A Study Comparing Outcomes of Kidney Transplants in Patients on Steroids Versus Those Who Discontinue Steroids

Brief Summary

Official Title: “A Single Center, Open Label, Comparative, Controlled Trial to Assess the Risks and Benefits of Steroid Elimination vs. Steroid Therapy After Renal Transplantation”

The purpose of this study is to compare the risks and benefits of steroid elimination versus steroid therapy in renal transplant patients particularly looking at the effects on bone mass, lipids, hypertension, and new onset diabetes.
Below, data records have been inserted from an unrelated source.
(** ** SET and GET *)

(** C10.  SET with exactly four arguments, the command token in any
    case, answers [+OK] and stores the entry with no expiry, whatever the
    fourth argument is: no error is written, and nothing but the entry of
    the key is changed. *)
Theorem set_four_arguments (c k v x : string) (w : World) :
  strings.ToUpper c = "SET" →
  ∃ w',
    dispatch ParseFloat [c; k; v; x] w = Done w'
    ∧ written (conn w') = written (conn w) +:+ "+OK" +:+ CRLF
    ∧ store w' = <[k := {| Value := v; ExpiryTime := time.Zero |}]> (store w)
    ∧ rPlush w' = rPlush w ∧ blockings w' = blockings w
    ∧ chans w' = chans w ∧ mu w' = mu w.
Proof.
  intros Hc.
  exists (writeSimpleString "OK"
            (set_store <[k := {| Value := v; ExpiryTime := time.Zero |}]> w)).
  split; [|by repeat split].
  unfold dispatch. change (arg [c; k; v; x] 0) with c. rewrite Hc.
  change (handleSet [c; k; v; x] w = Done
            (writeSimpleString "OK"
               (set_store <[k := {| Value := v; ExpiryTime := time.Zero |}]> w))).
  unfold handleSet. change (len [c; k; v; x]) with 4. reflexivity.
Qed.

(** [handleGet] by cases on the entry it finds. *)
Lemma handleGet_cases (c key : string) (w : World) :
  handleGet [c; key] w =
    match store w !! key with
    | None => Done (writeNull w)
    | Some e =>
        match ExpiryTime e with
        | time.At t =>
            if t <? now w then Done (writeNull (set_store (delete key) w))
            else Done (writeBulkString (Value e) w)
        | time.Zero => Done (writeBulkString (Value e) w)
        end
    end.
Proof.
  unfold handleGet, arg. change (negb (len [c; key] =? 2)) with false. cbn [nth].
  destruct (store w !! key) as [e|] eqn:E; cbn [comma_ok negb orb].
  - destruct (ExpiryTime e) as [|t]; [done|].
    rewrite bool_decide_eq_true_2 by done. cbn [andb time.After].
    by destruct (t <? now w).
  - by rewrite set_store_same; [|apply delete_id].
Qed.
  • Study Type: Observational
  • Study Design: Observational Model: Case Control, Time Perspective: Prospective

Detailed Clinical Trial Description

The use of steroids after renal transplantation has been invaluable, resulting in higher rates of long term survival of the transplanted kidney. However, post-operative steroids are also associated with frequent post-operative and long term complications. There have been steroid elimination studies analyzing acute rejection rates, graft and patient survival. These studies show that many patients can safely have steroids withdrawn with equivalent results whan compared to those who remain on steroids.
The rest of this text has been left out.